大嫌いなパイロットとのお見合いはお断りしたはずですが

 タクシーに並んで乗りこむと、美空はあらためて朋也に礼を言った。

「どれもすごく美味しかったです……! 割烹ってもっと敷居の高いイメージでしたけど、思ったより気を楽にできました」
「木崎さんは『美味しい』しか言ってなかったよね」
「ほかに言葉が思いつかなくって。でもほんとうに、久しぶりにお料理を味わって食べました」

 美空は膝に乗せた仕事用の大きなショルダーバッグから財布を取り出そうとしたが、その手をひと回り大きな手が被せるようにして止めた。

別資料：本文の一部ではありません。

(** X19. The cleanup only deletes.  Whenever [CleanupOldResults] returns,
    with or without an error, the history it leaves is a part of the
    history it found, in the same order, and the AUTOINCREMENT counter is
    as before.  If the file is within the budget, it leaves every row and
    the file as they were. *)
Theorem cleanup_only_deletes
    (pg : Pager) (r r' : PollRepo) (maxSizeMB : Z) (e : option string) :
  CleanupOldResults pg r maxSizeMB = Some (e, r') →
  poll_results r' `sublist_of` poll_results r ∧
  sqlite_sequence r' = sqlite_sequence r ∧
  ((file_bytes r <= maxSizeBytes maxSizeMB)%Z →
   poll_results r' = poll_results r ∧ file_bytes r' = file_bytes r).
Proof.
  intros Hc. destruct (CleanupOldResults_sublist _ _ _ _ _ Hc) as [Hsub Hseq].
  split; [done|]. split; [done|]. intros Hle.
  revert Hc. unfold CleanupOldResults. fold (maxSizeBytes maxSizeMB).
  destruct (GetDatabaseSize r) as [sz r1] eqn:H1.
  apply GetDatabaseSize_frame in H1 as (Hr1 & Hf1 & Hsz).
  destruct sz as [cur|msg]; [|intros [= <- <-]; by rewrite Hr1, Hf1].
  specialize (Hsz cur eq_refl). subst cur.
  rewrite decide_True by done. intros [= <- <-]. by rewrite Hr1, Hf1.
Qed.

Lemma cleanup_only_deletes_witness :
  CleanupOldResults ex_pager ex_repo_full MaxDatabaseSizeMB
    = Some (None, mkPollRepo [] 3 4096 []) ∧
  poll_results (mkPollRepo [] 3 4096 []) `sublist_of` poll_results ex_repo_full ∧
  sqlite_sequence (mkPollRepo [] 3 4096 []) = sqlite_sequence ex_repo_full ∧
  ((file_bytes ex_repo_full <= maxSizeBytes MaxDatabaseSizeMB)%Z →
   poll_results (mkPollRepo [] 3 4096 []) = poll_results ex_repo_full ∧
   file_bytes (mkPollRepo [] 3 4096 []) = file_bytes ex_repo_full).
Proof.
  assert (H : CleanupOldResults ex_pager ex_repo_full MaxDatabaseSizeMB
              = Some (None, mkPollRepo [] 3 4096 [])) by (vm_compute; reflexivity).
  split; [exact H|].
  exact (cleanup_only_deletes ex_pager ex_repo_full (mkPollRepo [] 3 4096 [])
           MaxDatabaseSizeMB None H).
Defined.

Lemma poll_sql_healthy r : poll_faults r = [] → poll_sql r = (None, r).
Proof. unfold poll_sql. by intros ->. Qed.

Lemma cleanupLoop_nonshrinking pg fuel r maxB :
  (∀ sz k, (sz <= size_after_delete pg sz k)%Z) →
  poll_faults r = [] → (file_bytes r > maxB)%Z →
  (length (poll_results r) < fuel)%nat →
  ∃ r', cleanupLoop pg fuel r (file_bytes r) maxB = Some (None, r') ∧
        poll_results r' = [] ∧ poll_faults r' = [] ∧
        sqlite_sequence r' = sqlite_sequence r.
Proof.
  intros Hpg. revert r. induction fuel as [|fuel IH]; intros r Hf Hgt Hlen; [lia|].
  simpl. rewrite decide_True by done. rewrite poll_sql_healthy by done.
  pose proof (batch_affected (poll_results r)) as Hk.
  pose proof (batch_rest_length (poll_results r)) as Hle.
  pose proof (batch_zero (poll_results r)) as Hz.
  destruct (deleteOldestBatch (poll_results r)) as [rest k]. simpl in Hk, Hle, Hz.
  rewrite poll_sql_healthy by done.
  case_decide as Hk0.
  - specialize (Hz Hk0). rewrite Hz in Hk. simpl in Hk.
    eexists. split; [done|]. simpl. split; [|done].
    rewrite Hz in Hle. simpl in Hle. destruct rest; [done|simpl in Hle; lia].
  - unfold GetDatabaseSize. rewrite poll_sql_healthy by done.
    set (r1 := mkPollRepo rest _ _ _).
    destruct (IH r1) as (r' & Hloop & ? & ? & ?); [done|simpl; specialize (Hpg (file_bytes r) (Z.to_nat k)); lia|simpl; lia|].
    exists r'. by split.
Qed.

(** X20. With an engine that does not shrink the file when rows are
    deleted (freed pages stay in the file until VACUUM) and a healthy
    driver, a cleanup that finds the file above the budget deletes the
    whole poll history: the size it measures after each batch is never
    below the budget, so the loop goes on until a batch removes nothing. *)
Theorem cleanup_over_budget_empties_history
    (pg : Pager) (r : PollRepo) (maxSizeMB : Z) :
  (∀ sz k, (sz <= size_after_delete pg sz k)%Z) →
  poll_faults r = [] → (file_bytes r > maxSizeBytes maxSizeMB)%Z →
  ∃ r', CleanupOldResults pg r maxSizeMB = Some (None, r') ∧
        poll_results r' = [] ∧ sqlite_sequence r' = sqlite_sequence r.
Proof.
  intros Hpg Hf Hgt. unfold CleanupOldResults, GetDatabaseSize.
  rewrite poll_sql_healthy by done. fold (maxSizeBytes maxSizeMB).
  rewrite decide_False by lia.
  destruct (cleanupLoop_nonshrinking pg (S (length (poll_results r))) r
              (maxSizeBytes maxSizeMB)) as (r1 & -> & Hrows & Hf1 & Hs1); [done..|lia|].
  rewrite poll_sql_healthy by done. eexists. split; [done|]. simpl. done.
Qed.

「野暮なことはしないって、さっきも言ったよね。これは、この前のお礼だから」

 操縦桿を握る手の頼もしいぬくもりにうろたえ、美空は手を引き抜きかける。
 ところが、かえって力をこめられてしまった。いつも涼しい顔で物事をこなす朋也なのに、この手は思いがけず熱かった。

「あのっ、手をどけてください」
「財布を触らないって約束するなら、いいよ」
「それはそれ、これはこれです。学生たちの前で庇ってくださったのと、お守りを拾ったのとじゃ、釣り合いが取れないじゃないですか。わたしのほうが助けていただきました」
「木崎さんは頑張り屋だけど、やっぱり(かたく)なだな。今日は、俺も久々にまともな食事ができたんだ。このままいい気分で帰らせて」

 頑なになるのはあなたの前だからだ、と言いそうになるのをこらえる。美空はややあってから渋々うなずいた。
 朋也の手がすっと離れ、こっそり胸を撫でおろす。
 心の内をかき回されるような気分には、陥りたくなかった。
 しかし一方で、食事のあいだ美空もまた楽しい気分でいられたのも事実だった。

「朝の展望デッキがいちばん好きなんです。機体に朝日が差しこんで、次々に駐機スポットから出ていく時間。わたしも頑張るぞ、と元気をもらえるんです」

 以前の質問への答えだと、朋也も気づいたようだ。
 美空は朋也がホーム画面を見たのを確認して、スマホを仕舞う。